Reseña de ¡Sonó, sonó… Tite Curet!
Viajando de cementerio a cementerio (más o menos abre con la tumba de Cortijo y más o menos cierra con el entierro de Tite Curet), Sonó, sonó dibuja, a base de entrevistas y canciones, la figura del fecundo compositor y periodista. Se trata del único especial navideño del Banco Popular que prescinde de la charrería insostenible y el más que modera el hedonismo nostálgico con que miramos nuestra producción musical.
Quizás la característica del documental que más ha llamado la atención del público tiene que ver con «el Puerto Rico que retrata» (aludo a los amigos y familiares que lo vieron). Gabriel Coss e Israel Lugo optaron por prescindir del acaramelado imaginario de club nocturno y playa prístina de los inaguantables especiales del pasado, cosa que se traduce en un favor a la teleaudiencia y al portafolio del Banco Popular.

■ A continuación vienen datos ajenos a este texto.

Lemma wp_copy_pages pages :
  NoDup pages → (∀ v, v ∈ pages → is_Some (Ds !! v) ∧ is_Some (Dd !! v)) →
  wp (fold_m (copy_page src dst) tt pages)
    (λ _ s', fa s' = fa s0 ∧
       (∀ v f g, v ∈ pages → Ds !! v = Some f → Dd !! v = Some g →
          page_of (mem s') g = page_of (mem s0) f) ∧
       ∀ x, (∀ v, Dd !! v ≠ Some x) → page_of (mem s') x = page_of (mem s0) x) s0.
Proof.
  intros Hnodup Hdom.
  apply (wp_fold_m (λ pre _ s', fa s' = fa s0 ∧
       (∀ v f g, v ∈ pre → Ds !! v = Some f → Dd !! v = Some g →
          page_of (mem s') g = page_of (mem s0) f) ∧
       ∀ x, (∀ v, Dd !! v ≠ Some x) → page_of (mem s') x = page_of (mem s0) x)).
  { split_and!; [done| |done]. by intros v f g ?%elem_of_nil. }
  intros pre v post [] s Hpages (Hfa & Hdone & Hrest).
  destruct (Hdom v) as [[f Hf] [g Hg]]; [rewrite Hpages; set_solver|].
  assert (∀ pt w, pt_wf (mem s0) pt → (∀ v f, Dd !! v = Some f → f ∉ frames pt) →
    mapping (mem s) pt w = mapping (mem s0) pt w) as Hm.
  { intros pt w Hwf Hn. apply mapping_agree; [done|]. intros x Hx. apply Hrest.
    intros u Hu. by apply (Hn u x). }
  destruct (Hsrc v f Hf) as [fl1 H1], (Hdst v g Hg) as [fl2 H2].
  rewrite <- Hm in H1 by (done || naive_solver). rewrite <- Hm in H2 by (done || naive_solver).
  destruct (mapping_translate _ _ _ _ _ H1) as (p1 & T1 & <-).
  destruct (mapping_translate _ _ _ _ _ H2) as (p2 & T2 & <-).
  unfold copy_page. wp_steps. eapply wp_unwrap; [done|]. wp_steps. eapply wp_unwrap; [done|].
  wp_steps. split_and!; [done| |].
  - intros w f' g' Hw Hf' Hg'. simpl. apply elem_of_app in Hw as [Hw|Hw].
    + rewrite page_of_insert_ne; [by apply (Hdone w)|]. intros Heq.
      assert (v = w) as -> by (eapply Hinj; [exact Hg|by rewrite Heq]).
      rewrite Hpages in Hnodup. apply NoDup_app in Hnodup as (_ & Hn & _). apply (Hn w Hw). set_solver.
    + apply list_elem_of_singleton in Hw as ->. simplify_eq.
      rewrite page_of_insert. apply Hrest. intros u Hu. by apply (Hnd u v (pte_ppn p1)).
  - intros x Hx. simpl. rewrite page_of_insert_ne; [by apply Hrest|]. intros <-. by apply (Hx v).
Qed.
End copy_pages.

Definition TRAMPOLINE_VPN : Z := floor (VirtAddr_from TRAMPOLINE).

(** The new space [ms1], after the areas [pre] of the parent were copied. *)
Record fork_inv (lo : Z) (owned : gset Z) (s : MM) (pre : list MapArea)
    (ms1 : MemorySet) (owned1 : gset Z) (s1 : MM) : Prop := {
  fk_inv : ms_inv lo owned1 s1 ms1;
  fk_len : length (areas ms1) = length pre;
  fk_pages : ∀ x, x ∈ owned → page_of (mem s1) x = page_of (mem s) x;
  fk_owned : ∀ x, x ∈ owned1 ↔ x ∈ owned ∨ ms_holds ms1 x;
  fk_fresh : ∀ x, ms_holds ms1 x → x ∉ owned;
  fk_areas : ∀ i a b, pre !! i = Some a → areas ms1 !! i = Some b →
     vpn_range b = vpn_range a ∧ map_type b = map_type a ∧ map_perm b = map_perm a ∧
     ∀ v f, data_frames a !! v = Some f →
       ∃ g, data_frames b !! v = Some g ∧ page_of (mem s1) g = page_of (mem s) f;
  fk_unmapped : ∀ v, 0 <= v < 2 ^ 27 → v ≠ TRAMPOLINE_VPN → (∀ a, a ∈ pre → v ∉ area_pages a) →
     mapping (mem s1) (page_table ms1) v = None;
  fk_free : nfree (fa s) - 3 - 3 * lengthZ (pre ≫= area_pages) <= nfree (fa s1)
}.

(** The parent: a user space whose areas are all framed and avoid the trampoline. *)
Record user_space (lo : Z) (owned : gset Z) (s : MM) (usr : MemorySet) : Prop := {
  us_inv : ms_inv lo owned s usr;
  us_framed : ∀ a, a ∈ areas usr → map_type a = Framed;
  us_tramp : ∀ a, a ∈ areas usr → TRAMPOLINE_VPN ∉ area_pages a
}.

Lemma from_another_ok a :
  area_wf a → from_another a = Ok (with_frames a ∅).
Proof.
  intros (H1 & H2 & _). unfold from_another, SimpleRange_new.
  rewrite (proj2 (Z.leb_le _ _)) by lia. simpl. by destruct a as [[? ?] ? ? ?].
Qed.

Lemma wp_copy_area lo owned s usr pre a post ms1 owned1 s1 Q :
  user_space lo owned s usr → areas usr = pre ++ a :: post →
  fork_inv lo owned s pre ms1 owned1 s1 →
  3 + 3 * lengthZ (areas usr ≫= area_pages) <= nfree (fa s) →
  (∀ ms2 owned2 s2, fork_inv lo owned s (pre ++ [a]) ms2 owned2 s2 → Q ms2 s2) →
  wp (copy_area usr ms1 a) Q s1.
Proof.
  intros [Hu Hfr Htr] Hareas [F1 F2 F3 F4 F5 F6 F7 F8] Hfree HQ.
  assert (a ∈ areas usr) as Hin by (rewrite Hareas; set_solver).
  pose proof (mi_wf _ _ _ _ Hu a Hin) as Hwf. pose proof (mi_ok _ _ _ _ Hu a Hin) as Hok.
  assert (areas usr !! length pre = Some a) as Hidx by (rewrite Hareas; by apply list_lookup_middle).
  assert (∀ v, v ∈ area_pages a → mapping (mem s1) (page_table ms1) v = None) as Hun.
  { intros v Hv. apply F7.
    - apply elem_of_area_pages in Hv; [|done]. destruct Hwf. lia.
    - intros ->. by apply (Htr a).
    - intros b [i Hb]%list_elem_of_lookup Hvb.
      apply (mi_disj _ _ _ _ Hu i (length pre) b a v); [..|done|done]; [|done|].
      + rewrite Hareas. by apply lookup_app_l_Some.
      + apply lookup_lt_Some in Hb. lia. }
  assert (lengthZ (pre ≫= area_pages) + lengthZ (area_pages a) <= lengthZ (areas usr ≫= area_pages)) as Hcnt.
  { rewrite Hareas, bind_app, bind_cons. unfold lengthZ. rewrite !length_app. lia. }
  unfold copy_area. rewrite from_another_ok by done. wp_steps.
  unfold wp at 1. cbn [lift_result]. wp_steps.
  eapply wp_push; [done|done|done|done|change (area_pages (with_frames a ∅)) with (area_pages a); lia|].
  intros T D owned2 s2 pt2. cbv zeta. intros Hi2 Ham Htg HT Hsz. change (area_pages (with_frames a ∅)) with (area_pages a) in *.
  unfold area_targets in Htg. change (map_type (with_frames a ∅)) with (map_type a) in Htg.
  rewrite (Hfr a Hin) in Htg. subst D.
  unfold area_ok in Hok. rewrite (Hfr a Hin) in Hok. destruct Hok as [Hdom Hok].
  destruct Ham as [A1 A2 A3 A4 A5 A6 A7 A8 A9 A10 A11].
  assert (∀ x, x ∈ owned → x ∉ frames pt2) as Hnf2.
  { intros x Hx Hx2. apply (F5 x); [|done]. left. apply A4; [done|]. apply F4. auto. }
  assert (∀ x, x ∈ owned → page_of (mem s2) x = page_of (mem s) x) as Hpg2.
  { intros x Hx. rewrite A9; [auto|by apply Hnf2|]. intros v Hv.
    destruct (A6 v x Hv) as [Hn _]. apply Hn, F4. auto. }
  wp_steps. eapply wp_mono; [eapply (wp_copy_pages _ _ (data_frames a) T s2)|].
  - intros v f Hv. destruct (Hok v f Hv) as (_ & _ & Hm). eexists.
    rewrite (mapping_agree (mem s)); [exact Hm|apply Hu|].
    intros x Hx. apply Hpg2. by apply (inv_owned _ _ _ _ (mi_pt _ _ _ _ Hu)).
  - intros v f Hv. exists (Z.lor (map_perm a) PTE_V). simpl page_table.
    rewrite A8; [by rewrite Hv|]. assert (v ∈ area_pages a) as Hva by (apply HT; by eexists).
    apply elem_of_area_pages in Hva; [|done]. destruct Hwf. lia.
  - apply (pt_wf_agree (mem s)); [|apply Hu].
    intros x Hx. apply Hpg2. by apply (inv_owned _ _ _ _ (mi_pt _ _ _ _ Hu)).
  - apply A1.
  - intros v w f. apply A7.
  - intros v f Hv. destruct (A6 v f Hv) as (Hn & Hf & _). split; [|done].
    intros Hx. apply Hn, F4. left. by apply (inv_owned _ _ _ _ (mi_pt _ _ _ _ Hu)).
  - intros v w f Hv Hw. destruct (A6 v f Hv) as (Hn & _). destruct (Hok w f Hw) as (Ho & _).
    apply Hn, F4. auto.
  - by apply NoDup_area_pages.
  - intros v Hv. split; [by apply Hdom|by apply HT].
  - intros [] s3 (Hfa3 & Hcopied & Hsame). wp_steps. apply (HQ _ owned2). clear HQ.
    assert (∀ x, x ∈ owned1 → x ∉ frames pt2 → page_of (mem s3) x = page_of (mem s1) x) as Hpg3.
    { intros x Hx Hnx. rewrite Hsame; [|intros v Hv; by destruct (A6 v x Hv)].
      apply A9; [done|]. intros v Hv. by destruct (A6 v x Hv). }
    assert (∀ x, x ∈ frames pt2 → page_of (mem s3) x = page_of (mem s2) x) as Htb.
    { intros x Hx. apply Hsame. intros v Hv. by destruct (A6 v x Hv) as (_ & ? & _). }
    assert (∀ x, ms_holds {| page_table := pt2; areas := vec_push (areas ms1) (with_frames (with_frames a ∅) T) |} x ↔
      x ∈ frames pt2 ∨ (∃ b v, b ∈ areas ms1 ∧ data_frames b !! v = Some x) ∨ ∃ v, T !! v = Some x) as Hholds.
    { intros x. unfold ms_holds, vec_push. simpl. setoid_rewrite elem_of_app. setoid_rewrite list_elem_of_singleton.
      split; [intros [?|(b & v & [?| ->] & ?)]|intros [?|[(b & v & ? & ?)|[v ?]]]]; eauto 10. }
    split.
    + by apply (ms_inv_agree _ _ s2).
    + simpl. unfold vec_push. rewrite !length_app, F2. done.
    + intros x Hx. rewrite Hsame; [by apply Hpg2|]. intros v Hv. destruct (A6 v x Hv) as [Hn _].
      apply Hn, F4. auto.
    + intros x. rewrite A5, F4, Hholds. unfold ms_holds.
      pose proof (A3 x). naive_solver.
    + intros x [Hx|[Hx|[v Hv]]]%Hholds; intros Ho.
      * by apply (Hnf2 x).
      * apply (F5 x); [by right|done].
      * destruct (A6 v x Hv) as [Hn _]. apply Hn, F4. auto.
    + intros i b c Hb Hc. simpl in Hc. unfold vec_push in Hc.
      apply lookup_app_Some in Hb as [Hb|[Hge Hb]].
      * rewrite lookup_app_l in Hc by (apply lookup_lt_Some in Hb; lia).
        destruct (F6 i b c Hb Hc) as (? & ? & ? & Hcp). split_and!; [done..|].
        intros v f Hv. destruct (Hcp v f Hv) as (g & Hg & Hpg). exists g. split; [done|].
        assert (c ∈ areas ms1) as Hcin by by eapply list_elem_of_lookup_2.
        rewrite Hpg3; [done| |].
        -- apply F4. right. right. eauto.
        -- intros Hx. pose proof (mi_ok _ _ _ _ F1 c Hcin) as Hokc. unfold area_ok in Hokc.
           destruct (map_type c); [destruct Hokc as [He _]; by rewrite He in Hg|].
           destruct (proj2 Hokc v g Hg) as (Ho & Hn & _). by apply Hn, A4.
      * apply list_lookup_singleton_Some in Hb as [? ->].
        rewrite lookup_app_r in Hc by lia. apply list_lookup_singleton_Some in Hc as [? <-].
        split_and!; [done..|]. intros v f Hv. simpl.
        assert (v ∈ area_pages b) as Hvp by (apply Hdom; by eexists).
        destruct (proj2 (HT v) Hvp) as [g Hg]. exists g. split; [done|].
        rewrite (Hcopied v f g Hvp Hv Hg). apply Hpg2. by destruct (Hok v f Hv).
    + intros v Hr Hnt Hnp. simpl page_table.
      rewrite (mapping_agree (mem s2)) by (done || apply A1). rewrite A8 by done.
      destruct (T !! v) as [f|] eqn:HTv.
      * exfalso. apply (Hnp a); [set_solver|]. apply HT. by eexists.
      * apply F7; [done..|]. intros b Hb. apply Hnp. set_solver.
    + rewrite Hfa3, bind_app, bind_cons, app_nil_r. unfold lengthZ in *.
      rewrite length_app. lia.
Qed.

La mímesis, claro, es más una inclinación que una meta, por lo que no se le debería recriminar al documental lo que nos podrían parecer grietas de «un retrato fiel de nuestra sociedad». No hay retratos fieles; no puede haberlos. Dicho esto, queda claro también que los directores no quisieron hacer un film neorrealista. No hay especial navideño del BPPR neorrealista; no puede haberlo.
La naturaleza de las imágenes del documental se comprende mejor, creo, si evadimos la tentación de reconocer nuestra realidad en una pantalla. Como cualquier otra película estilizada, Sonó, sonó arma su imaginario prescindiendo de representaciones retratistas. En su reseña de la película de Luc Besson, Roger Ebert escribió:
«Although The Professional bathes in grit and was shot in the scuzziest locations New York has to offer, it’s a romantic fantasy, not a realistic crime picture. Besson’s visual approach gives it a European look; he finds Paris in Manhattan. That air of slight displacement helps it get away with various improbabilities».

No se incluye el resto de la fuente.